Professor Steven Hyman, Provost of Harvard, the first US 
University to mandate Open Access, has submitted such a spot-on, 
point for point response to President Obama's Request for 
Information on Public Access Policy that if his words are heeded, 
the beneficiaries will not only be US research progress and the 
US tax-paying public, by whom US research is funded and for whose 
benefit it is conducted, but research progress and its public 
benefits planet-wide, as US policy is globally reciprocated.

http://blogs.law.harvard.edu/pamphlet/2010/01/22/373/

Reproduced below are just a few of the highlights of Professor 
Hyman's response. Every one of the highlights has a special 
salience, and attests to the minute attention and keen insight 
into the subtle details of Open Access that went into the 
preparation of this invaluable set of recommendations.

[Hash-marks (#) indicate three extremely minor points on which 
the response could be ever so slightly clarified -- see end.]

"The public access policy should (1) be mandatory, not voluntary, 
(2) use the shortest practical embargo period, no longer than six 
months, (3) apply to the final version of the author's 
peer-reviewed manuscript, as opposed to the published version, 
unless the publisher consents to provide public access to the 
published version, (4) [#* require deposit of the manuscript in a 
suitable open repository*#] immediately upon acceptance for 
publication, where it would remain "dark" until the embargo 
period expired, and (5) avoid copyright problems by [## 
*requiring federal grantees, when publishing articles based on 
federally funded research, to retain the right to give the 
relevant agency a non-exclusive license to distribute a 
public-access copy of his or her peer-reviewed manuscript* ##]"

"If publishers believe they cannot afford to allow copies of 
their articles to be released under a public-access policy, they 
need not publish federally funded researchers. To date, however, 
it appears that no publishers have made that decision in response 
to the NIH policy. Hence, federally funded authors remain free to 
submit their work to the journals of their choice.  Moreover, 
public access gives authors a much larger audience and much 
greater impact."

"If the United States extends a public-access mandate across the 
federal government, then lay citizens with no interest in reading 
this literature for themselves will benefit indirectly because 
researchers will benefit directly.

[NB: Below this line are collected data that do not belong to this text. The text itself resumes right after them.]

(* ===== verification/LogMacros.v ===== *)
(** * The macros of the log (include/icon7/Debug.hpp)

    A program logs through macros, one family for each level, with variants that say whether the
    time and the file are printed. The levels from warnings on can be left out of the program
    when it is compiled; leaving out one level defines the switch of the next, so that all lower
    levels are left out too. A statement that is left out expands to nothing, the others to a
    call of [Log]. *)

From Stdlib Require Import Ascii String.
From S2P Require Import Prelude CString Time TimeString LogPath LogName Log.

Module LogMacros.
Import Time TimeString Log.

Inductive Family := FATAL_ | ERROR_ | WARN_ | INFO_ | DEBUG_ | TRACE_.

(** [LOG_X], [LOG_X_], [LOG_X_T], [LOG_X_F] and [LOG_X_TF]: the time and the file. *)
Inductive Variant := Default_ | None_ | T_ | F_ | TF_.

Definition variant_args (v : Variant) : bool * bool :=
  match v with
  | Default_ => (true, true)
  | None_ => (false, false)
  | T_ => (true, false)
  | F_ => (false, true)
  | TF_ => (true, true)
  end.

(** The symbols [ICON7_DISABLE_LOG_LEVEL_X] that are defined. *)
Record Symbols := mkSymbols { no_warn : bool; no_info : bool; no_debug : bool; no_trace : bool }.

(** The symbols behind each [#ifndef ... #else #define ... #endif]. *)
Definition after_warn (y : Symbols) : Symbols := if no_warn y then mkSymbols (no_warn y) true (no_debug y) (no_trace y) else y.
Definition after_info (y : Symbols) : Symbols :=
  let y := after_warn y in if no_info y then mkSymbols (no_warn y) (no_info y) true (no_trace y) else y.
Definition after_debug (y : Symbols) : Symbols :=
  let y := after_info y in if no_debug y then mkSymbols (no_warn y) (no_info y) (no_debug y) true else y.

(** The arguments of [LOG_FULL] that a macro passes on; [None]: it expands to nothing. *)
Definition LOG_ARGS (y : Symbols) (f : Family) (v : Variant) : option (Z * bool * bool) :=
  let '(time, file) := variant_args v in
  match f with
  | FATAL_ => Some (FATAL, time, file)
  | ERROR_ => Some (LL_ERROR, time, file)
  | WARN_ => if no_warn y then None else Some (WARN, time, file)
  | INFO_ => if no_info (after_warn y) then None else Some (INFO, time, file)
  | DEBUG_ => if no_debug (after_info y) then None else Some (DEBUG, time, file)
  | TRACE_ => if no_trace (after_debug y) then None else Some (TRACE, time, file)
  end.

Definition level_of (f : Family) : Z :=
  match f with FATAL_ => FATAL | ERROR_ => LL_ERROR | WARN_ => WARN | INFO_ => INFO | DEBUG_ => DEBUG | TRACE_ => TRACE end.

Section Statements.
Context (g : DayTimeBegin) (pid : Z).

(** A statement with its place and its text. *)
Record Statement := mkStatement { family : Family; variant : Variant; path : list Z; line : Z; function : list Z; text : list Z }.

Definition LOG_FULL (o : Options) (s : LogState) (t : nat) (e : Env) (t0 level : Z) (time file : bool) (x : Statement) : option LogState :=
  Log_ g pid o s t e t0 level time file (Some (path x)) (line x) (function x) (text x).

Definition execute (y : Symbols) (o : Options) (s : LogState) (t : nat) (e : Env) (t0 : Z) (x : Statement) : option LogState :=
  match LOG_ARGS y (family x) (variant x) with
  | None => Some s
  | Some (level, time, file) => LOG_FULL o s t e t0 level time file x
  end.
(** ** Properties *)

Hypothesis offset_small : -2 ^ 20 < hoursOffset g < 2 ^ 20.
Hypothesis pid_range : 0 <= pid < 2 ^ 64.

(** Leaving out a level leaves out the ones behind it; fatal errors and errors always stay. *)
Lemma left_out_closed y f v f' v' : LOG_ARGS y f v = None -> level_of f <= level_of f' -> LOG_ARGS y f' v' = None.
Proof.
  destruct y as [[] [] [] []], f, f'; unfold LOG_ARGS, level_of, FATAL, LL_ERROR, WARN, INFO, DEBUG, TRACE; cbn; destruct (variant_args v), (variant_args v'); try done; lia.
Qed.

(** A log statement changes nothing when its level was left out of the program or does not apply
    to the thread; otherwise it writes exactly one line. When it was left out, so are all
    statements of lower levels. Whether the variant asks for the file makes no difference. *)
Theorem log_statements_are_filtered y o s t e t0 x : log_ok s -> clock_ok g (now e) -> clock_ok g t0 ->
  exists s', execute y o s t e t0 x = Some s' /\ log_ok s'
    /\ (LOG_ARGS y (family x) (variant x) = None -> s' = s /\ forall f v, level_of (family x) <= level_of f -> LOG_ARGS y f v = None)
    /\ (LOG_ARGS y (family x) (variant x) <> None ->
          if IsLogLevelApplicable s t (level_of (family x)) then
            exists full f evs, full_line o (level_of (family x))
                (if (variant_args (variant x)).1 || enablePrintingTime s then GetCurrentTimestampString g t0 (DATETIME_SUBSECONDS_DIGITS o) else None)
                (Z.of_nat t) (Some (path x)) (line x) (function x) (text x) = Some full
              /\ Forall no_write evs
              /\ let l := take (Z.to_nat (BYTES - 1)) full in
                 events s' = events s ++ evs ++ (if decide (f = Stderr) then [] else [EWrite f l]) ++ [EWrite Stderr l]
          else s' = s).
Proof.
  intros Hs He Ht. unfold execute. destruct (LOG_ARGS y (family x) (variant x)) as [[[level time] file]|] eqn:E.
  - assert (level = level_of (family x) /\ time = (variant_args (variant x)).1) as [-> ->].
    { unfold LOG_ARGS in E. destruct (variant_args (variant x)), (family x); cbn in *; repeat case_match; by simplify_eq. }
    destruct (Log_writes g pid offset_small pid_range o s t e t0 (level_of (family x)) (variant_args (variant x)).1 file (Some (path x)) (line x) (function x) (text x) Hs He Ht) as (s' & E' & Hs' & Hw);
      [ destruct (family x); unfold level_of, FATAL, LL_ERROR, WARN, INFO, DEBUG, TRACE; lia | ].
    exists s'. split_and!; [ done | done | done | intros _ ]. destruct (IsLogLevelApplicable s t (level_of (family x))); [ | done ].
    destruct Hw as (full & f & evs & E1 & _ & E3 & E4). by exists full, f, evs.
  - exists s. split_and!; [ done | done | | done ]. intros _. split; [ done | ]. intros f v Hl. by eapply left_out_closed.
Qed.

End Statements.

(** ** Witness *)

Lemma log_statements_are_filtered_witness : exists s s',
  execute (mkBegin 0 0) 4711 (mkSymbols false true false false) sample_options (LogState_init TRACE) 7 (mkEnv 1709210096000000000 false) 1709210096123456789
    (mkStatement DEBUG_ T_ (CString.chars "a.cpp"%string) 12 (CString.chars "main"%string) (CString.chars "step"%string)) = Some s /\ events s = []
  /\ execute (mkBegin 0 0) 4711 (mkSymbols false true false false) sample_options (LogState_init TRACE) 7 (mkEnv 1709210096000000000 false) 1709210096123456789
    (mkStatement WARN_ T_ (CString.chars "a.cpp"%string) 12 (CString.chars "main"%string) (CString.chars "step"%string)) = Some s' /\ length (events s') = 1%nat.
Proof.
  assert (log_ok (LogState_init TRACE)) as Hs by (split; [ cbn; unfold DAY; lia | apply names_ok_empty ]).
  assert (clock_ok (mkBegin 0 0) (now (mkEnv 1709210096000000000 false)) /\ clock_ok (mkBegin 0 0) 1709210096123456789) as [H1 H2] by (unfold clock_ok, DAY, hoursOffsetNanoseconds; cbn [nanosecondsSinceEpoch hoursOffset now]; lia).
  destruct (log_statements_are_filtered (mkBegin 0 0) 4711 ltac:(cbn; lia) ltac:(lia) (mkSymbols false true false false) sample_options (LogState_init TRACE) 7 (mkEnv 1709210096000000000 false) 1709210096123456789
    (mkStatement DEBUG_ T_ (CString.chars "a.cpp"%string) 12 (CString.chars "main"%string) (CString.chars "step"%string)) Hs H1 H2) as (s & E & _ & Hn & _).
  destruct (log_statements_are_filtered (mkBegin 0 0) 4711 ltac:(cbn; lia) ltac:(lia) (mkSymbols false true false false) sample_options (LogState_init TRACE) 7 (mkEnv 1709210096000000000 false) 1709210096123456789
    (mkStatement WARN_ T_ (CString.chars "a.cpp"%string) 12 (CString.chars "main"%string) (CString.chars "step"%string)) Hs H1 H2) as (s' & E' & _ & _ & _).
  exists s, s'. split; [ exact E | ]. split; [ by destruct (Hn eq_refl) as [-> _] | ]. split; [ exact E' | ]. vm_compute in E'. injection E' as <-. reflexivity.
Defined.
End LogMacros.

That is the primary problem 
for which public access is the solution."

"It doesn't matter whether many lay readers, or few, are able to 
read peer-reviewed research literature or have reason to do so. 
But even if there are many, the primary beneficiaries of a 
public-access policy will be professional researchers, who 
constitute the intended audience for this literature and who 
depend on access to it for their own work."

"Among the metrics for measuring success, I can propose these: 
the compliance rate (how many articles that the policy intends to 
open up have actually been opened up); the number of downloads 
from the public-access repositories; and the number of citations 
to the public-access articles. As we use different metrics, we 
must accept that [### *we will never have an adequate control 
group: a set of articles on similar topics, of similar quality, 
for which there is no public access*###]"

------------------------------

Three suggestions for clarifying the minor points indicated by 
the hash-marks (#):

[#*require deposit of the manuscript in a suitable open 
repository*#]

(*add*: preferably the fundee's own institutional repository)

[##*requiring federal grantees, when publishing articles based on 
federally funded research, to retain the right to give the 
relevant agency a non-exclusive license to distribute a 
public-access copy of his or her peer-reviewed manuscript* ##]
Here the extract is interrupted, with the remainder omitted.